Staff photo by Allison Potter
A project funded by the Wilmington Metropolitan Planning Organization, the Town of Wrightsville Beach and the Wrightsville Beach Foundation is expected to improve traffic flow and bicycle and pedestrian safety in the downtown area.
The intersection in downtown Wrightsville Beach will receive a transformation, expected to increase bicycle and pedestrian safety while easing traffic flow leaving town, following grant approval.
The Wilmington Metropolitan Planning Organization’s Transportation Advisory Committee unanimously approved Feb. 6, to allocate $233,600 in funds for the intersection improvements to Causeway Drive and Waynick Boulevard.
The Wrightsville Beach Board of Aldermen approved a resolution for the intersection improvements grant application in October 2013.
The project will create dual left-turn lanes from Waynick Boulevard onto Causeway Drive, along with additional improvements to Lumina Avenue and Stone Street.
Four crashes were reported from June 30, 2008, through June 30, 2013, on Lumina Avenue between Waynick Boulevard and Stone Street.
The project will cost an estimated total of $292,000, and will include improving lane markings to reduce wrong-way movements, adjusting stop bar locations to improve turning radii and straightening crosswalks.
The Wrightsville Beach Foundation pledged to donate $20,000 for the town’s match of $58,400 for the project.
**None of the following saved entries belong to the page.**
(** Replacing a header by one with the same place, size, id and free flag
    (and that is not cacheable if it is free) keeps the invariant. *)
Lemma blocks_inv_update next_id l i hdr hdr' :
  blocks_inv next_id l → l !! i = Some hdr →
  self hdr' = self hdr → start hdr' = start hdr → size hdr' = size hdr →
  free hdr' = free hdr → id hdr' = id hdr →
  (free hdr = true → cacheable hdr' = false) →
  blocks_inv next_id (<[i := hdr']> l).
Proof.
  intros [Ht Hn Hf Hl Hd] Hi Hself Hstart Hsize Hfree Hid Hc.
  apply list_elem_of_split_length in Hi as (l1 & l2 & -> & ->).
  rewrite insert_middle.
  apply Forall_app in Hf as [Hf1 Hf2]. apply Forall_cons in Hf2 as [Hfh Hf2].
  apply Forall_app in Hl as [Hl1 Hl2]. apply Forall_cons in Hl2 as [Hlh Hl2].
  constructor.
  - right. destruct Ht as [Ht|Ht]; [by destruct l1|].
    eapply tiles_app_suffix; [exact Ht|]. cbn.
    rewrite Hself, Hstart, Hsize. done.
  - done.
  - apply Forall_app; split; [done|]. constructor; [|done].
    unfold free_block_ok in *. rewrite Hfree, Hid.
    intros Hx. split; [by apply Hfh | by apply Hc].
  - apply Forall_app; split; [done|]. constructor; [|done].
    unfold live_block_ok in *. by rewrite Hfree, Hid.
  - rewrite live_ids_app, live_ids_cons in Hd |- *. by rewrite Hfree, Hid.
Qed.

(** *** The operations *)

Lemma allocator_init_next_id st : g_next_id (allocator_init st) = g_next_id st.
Proof. unfold allocator_init. by destruct (g_head st). Qed.

Lemma allocator_init_inv st :
  heap_inv st → heap_inv (allocator_init st) ∧ tiles g_heap (g_head (allocator_init st)).
Proof.
  destruct Hplatform as (Hh & Hhs & Hg & Hend).
  unfold heap_inv. intros [Ht Hn Hf Hl Hd]. unfold allocator_init.
  destruct (g_head st) as [|b l] eqn:E.
  - cbn [g_head g_next_id].
    assert (Htiles : tiles g_heap
              [ {| self := g_heap; id := -1;
                   start := wrap64 (g_heap + sizeof_BlockHeader);
                   size := wrap64 (HEAP_SIZE - sizeof_BlockHeader);
                   requested_size := 0; free := true; cacheable := false;
                   cache_hits := 0 |} ]).
    { cbn. rewrite !wrap64_small by lia. split_and!; lia. }
    split; [|done]. constructor; [by right | done | | | ].
    + by repeat constructor.
    + by repeat constructor.
    + cbn. constructor.
  - rewrite E. split; [by constructor|]. by destruct Ht.
Qed.

Lemma align_size_nonneg size_ : 0 ≤ align_size size_.
Proof.
  unfold align_size. apply Z.land_nonneg. left. apply wrap64_range.
Qed.

(** The list after a successful [allocator_malloc]: the chosen block, at
    position [length l1], has become the allocated block [block'], followed
    by the remainder header if the block was split. *)
Lemma malloc_blocks_inv next_id l1 blk l2 S size_ :
  blocks_inv next_id (l1 ++ blk :: l2) → fits S blk → 0 ≤ S →
  ∃ block' tail,
    split_block_if_needed (l1 ++ blk :: l2) (length l1) S !! length l1
      = Some block' ∧
    let block'' :=
      {| self := self block'; id := next_id;
         start := wrap64 (self block' + sizeof_BlockHeader);
         size := size block'; requested_size := size_;
         free := false; cacheable := true; cache_hits := 0 |} in
    <[length l1 := block'']> (split_block_if_needed (l1 ++ blk :: l2) (length l1) S)
      = l1 ++ block'' :: tail ∧
    blocks_inv (next_id + 1) (l1 ++ block'' :: tail) ∧
    g_heap ≤ self block' ∧
    self block' + sizeof_BlockHeader < g_heap + HEAP_SIZE ∧
    live_ids tail = live_ids l2 ∧
    Forall (live_block_ok next_id) l1 ∧
    S ≤ size block' ∧
    self block' + sizeof_BlockHeader + size block' ≤ g_heap + HEAP_SIZE.
Proof.
  destruct Hplatform as (Hh & Hhs & Hg & Hend).
  intros [Ht Hn Hf Hl Hd] [Hfree HS] HS0.
  destruct Ht as [Ht|Ht]; [by destruct l1|].
  apply Forall_app in Hf as [Hf1 Hf2]. apply Forall_cons in Hf2 as [Hfh Hf2].
  apply Forall_app in Hl as [Hl1 Hl2]. apply Forall_cons in Hl2 as [Hlh Hl2].
  rewrite live_ids_app, live_ids_cons, Hfree in Hd.
  assert (Hl1' : Forall (live_block_ok (next_id + 1)) l1).
  { eapply Forall_impl; [exact Hl1|]. intros b. apply live_block_ok_mono. lia. }
  assert (Hl2' : Forall (live_block_ok (next_id + 1)) l2).
  { eapply Forall_impl; [exact Hl2|]. intros b. apply live_block_ok_mono. lia. }
  assert (Hfresh : ∀ l, Forall (live_block_ok next_id) l → next_id ∉ live_ids l).
  { intros l Hall Hin. apply (live_ids_bound next_id) in Hin; [lia | done]. }
  assert (Hdistinct : NoDup (live_ids l1 ++ next_id :: live_ids l2)).
  { apply NoDup_app in Hd as (Hd1 & Hd12 & Hd2).
    apply NoDup_app. split_and!; [done | | ].
    - intros x Hx [->|Hx2]%elem_of_cons; [by apply (Hfresh l1) | by apply (Hd12 x)].
    - apply NoDup_cons. split; [by apply Hfresh | done]. }
  assert (Hblk : ∀ a', tiles a' (blk :: l2) →
            g_heap ≤ self blk ∧ 0 ≤ self blk ∧ a' = self blk ∧
            self blk + sizeof_BlockHeader < g_heap + HEAP_SIZE ∧
            self blk + sizeof_BlockHeader + size blk ≤ g_heap + HEAP_SIZE).
  { intros a' (Ha & Hs & Hst & Hsz & Hlt & Ht'). apply tiles_end in Ht'. lia. }
  assert (Hhere : ∃ a', tiles a' (blk :: l2)).
  { clear -Ht. revert Ht. generalize g_heap. induction l1 as [|b l1 IH]; intros a Ht.
    - by exists a.
    - cbn in Ht. destruct Ht as (_ & _ & _ & _ & _ & Ht). by eapply IH. }
  destruct Hhere as [a0 Ha0]. destruct (Hblk a0 Ha0) as (Hb1 & Hb2 & _ & Hb3 & Hb4).
  destruct Ha0 as (_ & _ & _ & Hsz0 & _ & _).
  rewrite split_block_middle.
  rewrite (wrap64_small (size blk - S)) by lia.
  rewrite (wrap64_small (sizeof_BlockHeader + 8)) by lia.
  destruct (Z.leb_spec (size blk - S) (sizeof_BlockHeader + 8)) as [Hsmall|Hbig].
  - (* no split *)
    exists blk, l2. rewrite list_lookup_middle by done.
    split; [done|]. cbn zeta. rewrite insert_middle.
    split_and!; [done | | done | lia | done | done | done | done].
    constructor.
    + right. eapply tiles_app_suffix; [exact Ht|].
      intros a' Ha'. destruct (Hblk a' Ha') as (_ & _ & -> & _ & _).
      destruct Ha' as (? & ? & ? & ? & ? & ?). cbn.
      rewrite wrap64_small by lia. split_and!; try done; lia.
    + lia.
    + apply Forall_app; split; [done|]. constructor; [done | done].
    + apply Forall_app; split; [done|]. constructor; [|done].
      intros _. cbn. lia.
    + by rewrite live_ids_app, live_ids_cons.
  - (* split *)
    eexists _, _. rewrite list_lookup_middle by done.
    split; [done|]. cbn zeta. rewrite insert_middle. cbn [self size].
    rewrite (wrap64_small (self blk + sizeof_BlockHeader + S)) by lia.
    rewrite (wrap64_small (self blk + sizeof_BlockHeader)) by lia.
    rewrite (wrap64_small (self blk + sizeof_BlockHeader + S + sizeof_BlockHeader))
      by lia.
    rewrite (wrap64_small (size blk - S - sizeof_BlockHeader)) by lia.
    split_and!; [done | | done | lia | by rewrite live_ids_cons | done | lia | lia].
    constructor.
    + right. eapply tiles_app_suffix; [exact Ht|].
      intros a' Ha'. destruct (Hblk a' Ha') as (_ & _ & -> & _ & _).
      destruct Ha' as (? & ? & ? & ? & ? & Ht'). cbn.
      split_and!; try done; try lia.
      by replace (self blk + sizeof_BlockHeader + S + sizeof_BlockHeader +
                  (size blk - S - sizeof_BlockHeader))
        with (self blk + sizeof_BlockHeader + size blk) by lia.
    + lia.
    + apply Forall_app; split; [done|].
      constructor; [done|]. constructor; [done | done].
    + apply Forall_app; split; [done|].
      constructor; [intros _; cbn; lia|]. constructor; [done | done].
    + by rewrite live_ids_app, !live_ids_cons.
Qed.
There could also be additional water and sewer infrastructure costs, estimated at $100,000.
The town’s match would come from the general fund or from the 2014-15 budget, and any additional water and sewer improvements would come from the water and sewer fund.
“We get about $3 million annually to put toward these type of projects within our MPO,” said Mike Kozlosky, WMPO executive director, about the Surface Transportation Program Direct Attributable funding.
The WMPO represents seven municipalities in three counties, serving 494 square miles.
“It was the only intersection improvement we received in the 2014 call for projects,” Kozlosky said about the eight requests received for 2014. “We can’t really provide a comparative analysis of how it’s scored versus the other projects, because there’s different criteria for an intersection improvement as opposed to some bicycle and pedestrian improvements.”
Intersections make up 15 percent of current committee modal target investment strategies compared to 50 percent for bicycle and pedestrian safety.
Kozlosky said some of the project improvements go along with the Wrightsville Beach Comprehensive Transportation Plan.
“Based on my understanding, it would be awesome,” said Alderman Hank Miller III, the BOA’s new representative on the TAC. “We’ve got some safety concerns there obviously with the pedestrian crossing. … We’ve just got to find the money to complete the project.”
Town manager Tim Owens said he would have to receive input from the board and see where they want to take the project, finding out if board members want to extend the project beyond the intersection to make it part of a larger project.
The next step is for the WMPO to work with the town creating a municipal agreement with the North Carolina Department of Transportation.
“Then, there will be a letter of interest that is advertised where potential engineering firms would solicit proposals to design the project. Once the design is complete then it would move forward toward construction,” Kozlosky said. “We are working to establish a timeline for this project as well as all other projects that were funded in the last funding cycle.”